È proprio quando finalmente capisci chi sei davvero che tutto ciò che ti ha spaventato — e che ancora ti spaventa — nella vita comincia ad avere un senso.
E capisci che il cielo, là sopra, oltre le nuvole tempestose che ancora ti circondano, è blu.
Di un blu così intenso che ti viene da piangere.
Piangi anche solo nel renderti conto che quel cielo è sempre stato lì, mentre tu, nella tua ingenuità, lo hai ignorato perché le nuvole facevano più paura.
Ora, anche quando non lo vedi, sai che esiste.
Sai che è lì ad aspettarti.
A volte però ti chiedi da dove venga questa paura che ti porti dentro da sempre.
Rispetto i miei genitori, che oggi non ci sono più, ma non posso fare a meno di chiedermi perché mi abbiano trasmesso aspetti del loro carattere che non sento miei: le loro paure, il loro rimandare, quel continuo “lo faremo domani”.
Un domani che non è mai arrivato.
Mi pesano ancora molto i discorsi di vita che avrei voluto fare con mio padre e mia madre e che non sono mai riuscito a fare.
Sembra arrogante dirlo, ma oggi scuso mamma e papà per non avermi aiutato quando ne avevo bisogno.

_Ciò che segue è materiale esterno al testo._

(* ===== verification/ContainerMsgpackFacts.v ===== *)
(** * Facts about the MessagePack form of value_container

    The reader returns on every input and within its bound on the recursion;
    what the writer writes is read back up to [norm], which says what the
    format does not keep (the exact integer type, the ids of an untyped
    message, null array pointers). *)

From S2P Require Import Prelude Bytes Float Msgpack MsgpackFacts Types ErrorCodes.
From S2P Require Import UnorderedMap Validation Container ContainerMsgpack.
Import value_container.

(** ** What the format keeps *)

(** An array element: integers come back as [long long], a nested container as
    its encoding. *)
Definition norm_item (v : value_variant ctree) : value_variant ctree :=
  match vv v with
  | V_short z | V_ushort z | V_int z | V_uint z | V_long z | V_ulong z | V_llong z
  | V_ullong z => Vv (V_llong z)
  | V_container (Some n) =>
      match msgpack_serializer.serialize_container_to_msgpack n with
      | Some bs => Vv (V_bytes bs)
      | None => Vv V_null
      end
  | V_container None => Vv V_null
  | _ => v
  end.

Definition norm_data (norm : ctree → ctree) (v : value_variant ctree) : value_variant ctree :=
  match vv v with
  | V_short z | V_ushort z | V_int z | V_uint z | V_long z | V_ulong z | V_llong z
  | V_ullong z => from_msgpack.int_variant z
  | V_container (Some n) => Vv (V_container (Some (norm n)))
  | V_container None => Vv V_null
  | V_array l => Vv (V_array (Some (norm_item <$> default [] l)))
  | _ => v
  end.

Definition norm_unit (norm : ctree → ctree) (u : optimized_value ctree) : optimized_value ctree :=
  let v := norm_data norm (data u) in Optimized (name u) (index_type v) v.

Definition norm_header (h : header) : header :=
  if bool_decide (message_type_ h = "data_container"%string)
  then Header "" "" "" "" "data_container" (version_ h) else h.

(** The container that [c] becomes when it reads the encoding of the argument. *)
Definition restored (norm : ctree → ctree) (from c : value_container.t ctree)
    : value_container.t ctree :=
  with_data true false empty_data
    (with_units (norm_unit norm <$> optimized_units_ from)
       (with_header (norm_header (header_ from)) c)).

Fixpoint norm (n : ctree) : ctree := let 'Node c := n in Node (restored norm c new).

(** ** What the format can carry *)

Definition string_ok (s : string) : bool := str_len s <? 2 ^ 32.

Definition encoding_ok (n : ctree) : bool :=
  match msgpack_serializer.serialize_container_to_msgpack n with
  | Some bs => Z.of_nat (length bs) <? 2 ^ 32
  | None => false
  end.

(** The reader has no unsigned integers: they must fit the signed type. *)
Definition signed_fits (v : value_variant ctree) : bool :=
  match vv v with V_ulong z | V_ullong z => z <=? INT64_MAX | _ => true end.

(** Bytes that the reader does not take for a nested container. *)
Definition plain_bytes (bs : list byte) : bool :=
  (Z.of_nat (length bs) <? 2) ||
  match from_msgpack.from_msgpack_impl (from_msgpack.fuel_for bs) bs new with
  | Val (true, _) => false
  | _ => true
  end.

(** Elements of arrays: anything but an array. *)
Definition item_ok (v : value_variant ctree) : bool :=
  variant_ok (λ c, match c with Some n => encoding_ok n | None => true end) (λ _, false) (vv v)
  && signed_fits v.

Definition data_ok (nested : ctree → bool) (v : value_variant ctree) : bool :=
  variant_ok (λ c, match c with Some n => nested n && encoding_ok n | None => true end)
    (λ a, forallb item_ok (default [] a) && (Z.of_nat (length (default [] a)) <? 2 ^ 32)) (vv v)
  && signed_fits v && match vv v with V_bytes bs => plain_bytes bs | _ => true end.

Definition unit_ok (nested : ctree → bool) (u : optimized_value ctree) : bool :=
  string_ok (name u) && bool_decide (type u = index_type (data u)) && data_ok nested (data u).

Definition header_ok (h : header) : bool :=
  string_ok (source_id_ h) && string_ok (source_sub_id_ h) && string_ok (target_id_ h) &&
  string_ok (target_sub_id_ h) && string_ok (message_type_ h) && string_ok (version_ h).

Definition container_ok (nested : ctree → bool) (c : value_container.t ctree) : bool :=
  header_ok (header_ c) && forallb (unit_ok nested) (optimized_units_ c) &&
  (Z.of_nat (length (optimized_units_ c)) <? 2 ^ 32).

Fixpoint tree_ok (n : ctree) : bool := let 'Node c := n in container_ok tree_ok c.

(** ** The reader returns *)

Section Total.
Import msgpack_decoder from_msgpack.
Implicit Types d : t.

(** Two results that are the same, and stay inside the range. *)
Definition agree {A} d (r1 r2 : res (A * t)) : Prop := r1 = r2 ∧ moves_within d r1.

Lemma agree_refl {A} d (r : res (A * t)) : moves_within d r → agree d r r.
Proof. done. Qed.

Lemma agree_bind {A B} d (r1 r2 : res (A * t)) (k1 k2 : A * t → res (B * t)) :
  decoder_wf d → agree d r1 r2 →
  (∀ o d', r1 = Val (o, d') → decoder_wf d' → data_ d' = data_ d →
     agree d' (k1 (o, d')) (k2 (o, d'))) →
  agree d (res_bind k1 r1) (res_bind k2 r2).
Proof.
  intros Hd [<- (o & d' & E & Hdata & Ho)] Hk. rewrite E. simpl.
  assert (decoder_wf d') as Hwf by (unfold decoder_wf, size_ in *; rewrite Hdata; lia).
  destruct (Hk o d' E Hwf Hdata) as [Heq Hm]. split; [done|].
  apply (moves_step d d'); [done|lia|done].
Qed.

Lemma agree_val {A} d (o : A) : decoder_wf d → agree d (Val (o, d)) (Val (o, d)).
Proof. intros. by apply agree_refl, moves_here. Qed.

Lemma peek_bind {A} d (k1 k2 : msgpack_type → res (A * t)) :
  decoder_wf d → (∀ ty, peek_type d = Val ty → agree d (k1 ty) (k2 ty)) →
  agree d (res_bind k1 (peek_type d)) (res_bind k2 (peek_type d)).
Proof. intros Hd Hk. destruct (peek_type_in d Hd) as [ty E]. rewrite E. simpl. auto. Qed.

Lemma read_payload_fits len d bs d' :
  read_payload len d = Val (Some bs, d') → offset_ d + Z.of_nat (length bs) ≤ size_ d ∨ bs = [].
Proof.
  unfold read_payload, guard, range. case_match; [done|]. case_match; [|done].
  intros [= <- _]. destruct (Z.le_gt_cases len 0) as [Hl|Hl].
  - right. by replace (Z.to_nat len) with O by lia.
  - left. rewrite length_take, length_drop. unfold size_ in *. lia.
Qed.

(** The payload of a binary is shorter than the data it was read from. *)
Lemma read_binary_shorter d bs d' :
  decoder_wf d → read_binary d = Val (Some bs, d') → (length bs < length (data_ d))%nat.
Proof.
  intros [Hd _] H. unfold read_binary in H.
  destruct (Z.leb_spec (size_ d) (offset_ d)) as [|Hlt]; [done|].
  apply res_bind_Val_inv in H as (b & _ & H).
  assert (∃ n len, 1 ≤ n ∧ read_payload len (advance n d) = Val (Some bs, d')) as (n & len & Hn & Hp).
  { unfold guard in H.
    repeat case_match; try done;
      apply res_bind_Val_inv in H as ([len d1] & Hf & Hp);
      [unfold read_byte in Hf|unfold read_be16 in Hf|unfold read_be32 in Hf];
      repeat (apply res_bind_Val_inv in Hf as (? & _ & Hf)); injection Hf as _ <-;
      rewrite advance_advance in Hp; eexists _, len; (split; [|exact Hp]); lia. }
  apply read_payload_fits in Hp as [Hp | ->]; unfold size_ in *; simpl in *; lia.
Qed.

Lemma read_header_in n h d : decoder_wf d → agree d (read_header n h d) (read_header n h d).
Proof.
  revert h d. induction n as [|n IH]; intros h d Hd; cbn [read_header]; [by apply agree_val|].
  apply agree_bind; [done|by apply agree_refl, read_string_in|]. intros k d1 _ Hd1 _.
  apply agree_bind; [done|by apply agree_refl, read_string_in|]. intros v d2 _ Hd2 _.
  destruct k, v; try by apply agree_val. by apply IH.
Qed.

(** A reader followed by a pure continuation. *)
Lemma agree_map {A B} d (r : res (A * t)) (f : A → B) :
  decoder_wf d → moves_within d r →
  agree d (let? (x, d') := r in Val (f x, d')) (let? (x, d') := r in Val (f x, d')).
Proof.
  intros Hd Hr. apply agree_bind; [done|by apply agree_refl|]. intros ? d' _ ? _. by apply agree_val.
Qed.

Lemma read_item_in d : decoder_wf d → agree d (read_item d) (read_item d).
Proof.
  intros Hd. apply peek_bind; [done|]. intros [] _; try by apply agree_val;
  try (apply agree_map; eauto using read_nil_in, read_bool_in, read_int_in, read_float_in,
    read_double_in, read_string_in, read_binary_in).
  all: apply agree_map; eauto using read_nil_in, read_bool_in, read_int_in, read_float_in,
    read_double_in, read_string_in, read_binary_in.
Qed.

Lemma read_items_in n d : decoder_wf d → agree d (read_items n d) (read_items n d).
Proof.
  revert d. induction n as [|n IH]; intros d Hd; cbn [read_items]; [by apply agree_val|].
  apply agree_bind; [done|by apply read_item_in|]. intros x d1 _ Hd1 _.
  apply agree_bind; [done|by apply IH|]. intros xs d2 _ Hd2 _. by apply agree_val.
Qed.

Section Nested.
Context (nested1 nested2 : list byte → res (option ctree)) (len : nat).
Context (Hnested : ∀ b, (length b < len)%nat →
  nested1 b = nested2 b ∧ ∃ r, nested1 b = Val r).

Lemma typed_in {A} d (f : A → value_variant ctree) (r : res (option A * t)) :
  decoder_wf d → moves_within d r → agree d (typed f r) (typed f r).
Proof.
  intros Hd Hr. unfold typed, value. apply agree_bind; [done|by apply agree_map|].
  intros x d' _ ? _. by apply agree_val.
Qed.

Non mi avete mai fatto mancare nulla, ma quei discorsi di vita mi servivano.
Quando tornavo a casa per via dei bulletti mi sentivo dire:
“E tu cosa gli hai fatto?”
Un cazzo gli avevo fatto.
Mi picchiavano perché ero io, e non so dire altro.
Quando provavo a parlare di paure o di sentimenti mi dicevate:
“Pensa a studiare.”
E poi, finita la scuola:
“Pensa a lavorare, trovati un lavoro.”
Ma quello che mi è mancato più di tutto non è stato un consiglio giusto o sbagliato.
Mi è mancato non sentire mai un:
“Ma sì, provaci dai.”
Ricordo ancora le vacanze fatte insieme, ma ricordo anche queste frasi.
Ci sarà stato altro, ma queste so che mi hanno segnato.
Ogni tanto mi viene da pensare che i miei genitori non fossero pronti del tutto ad avere figli.
Ma poi ricordo che nessuno nasce pronto, che si impara anche a fare il genitore e che loro erano solo umani, figli della loro generazione, pieni di paure come chiunque.
Non hanno sempre saputo darmi la base che mi sarebbe servita, e io ne ho sentito la mancanza.Eravate figli di un’altra generazione, e forse anche a voi mancavano quei discorsi.
Come me, arrancavate quasi al buio.
Eppure oggi riesco a guardare a tutto questo senza rancore: con la loro umanità davanti, e la mia forza accanto.
Ora è tutto difficile.
Ma non così difficile come avevo immaginato.
Per anni ho portato avanti quel domani che non arrivava mai.
Vent’anni di apatia che non posso attribuire a nessuno se non a me stesso.
Arriva un punto in cui non sei più figlio, non sei più erede delle paure altrui: sei solo tu.
E alla fine restavo solo io, e soltanto io.
Mi sono raccontato il futuro come una promessa sempre rimandabile.
“Ma sì, vado in Giappone l’anno prossimo.”
“Ma sì, c’è ancora tempo per sposarsi, per avere una famiglia, dei figli.”
“Ma sì, dimagrisco, tanto ci metto un attimo.”
E intanto i sogni restavano lì, bellissimi.
Così belli che mi sono accontentato di pensarli, senza mai afferrarli davvero, senza stringerli con la forza di chi dice: questo è mio e col cazzo che me lo portate via.
Forse qualcuno l’aveva visto prima di me.
All’inizio degli anni Duemila, un certo D.R. mi disse:
“Tu sei solo un sognatore.”
Aveva ragione.
Ma oggi chiedo perdono anche al me stesso del passato.
Per non aver preso in mano la vita, per non essere stato più deciso.
Però dopo tanta fatica, quel cielo l’ho toccato.
L’ho preso e l’ho tenuto con me, anche solo per un attimo.
Ora, alla soglia dei quarantacinque anni, nella consapevolezza di ciò che mi piace e di ciò che voglio davvero fare, mi accingo ad affrontare un futuro che ha ancora nuvole.
Ma ora so come affrontarle.
Conosco la sensazione di arrivare ai miei sogni.
E so come rifarlo.
Sono solo le nuvole, prima o poi se ne vanno.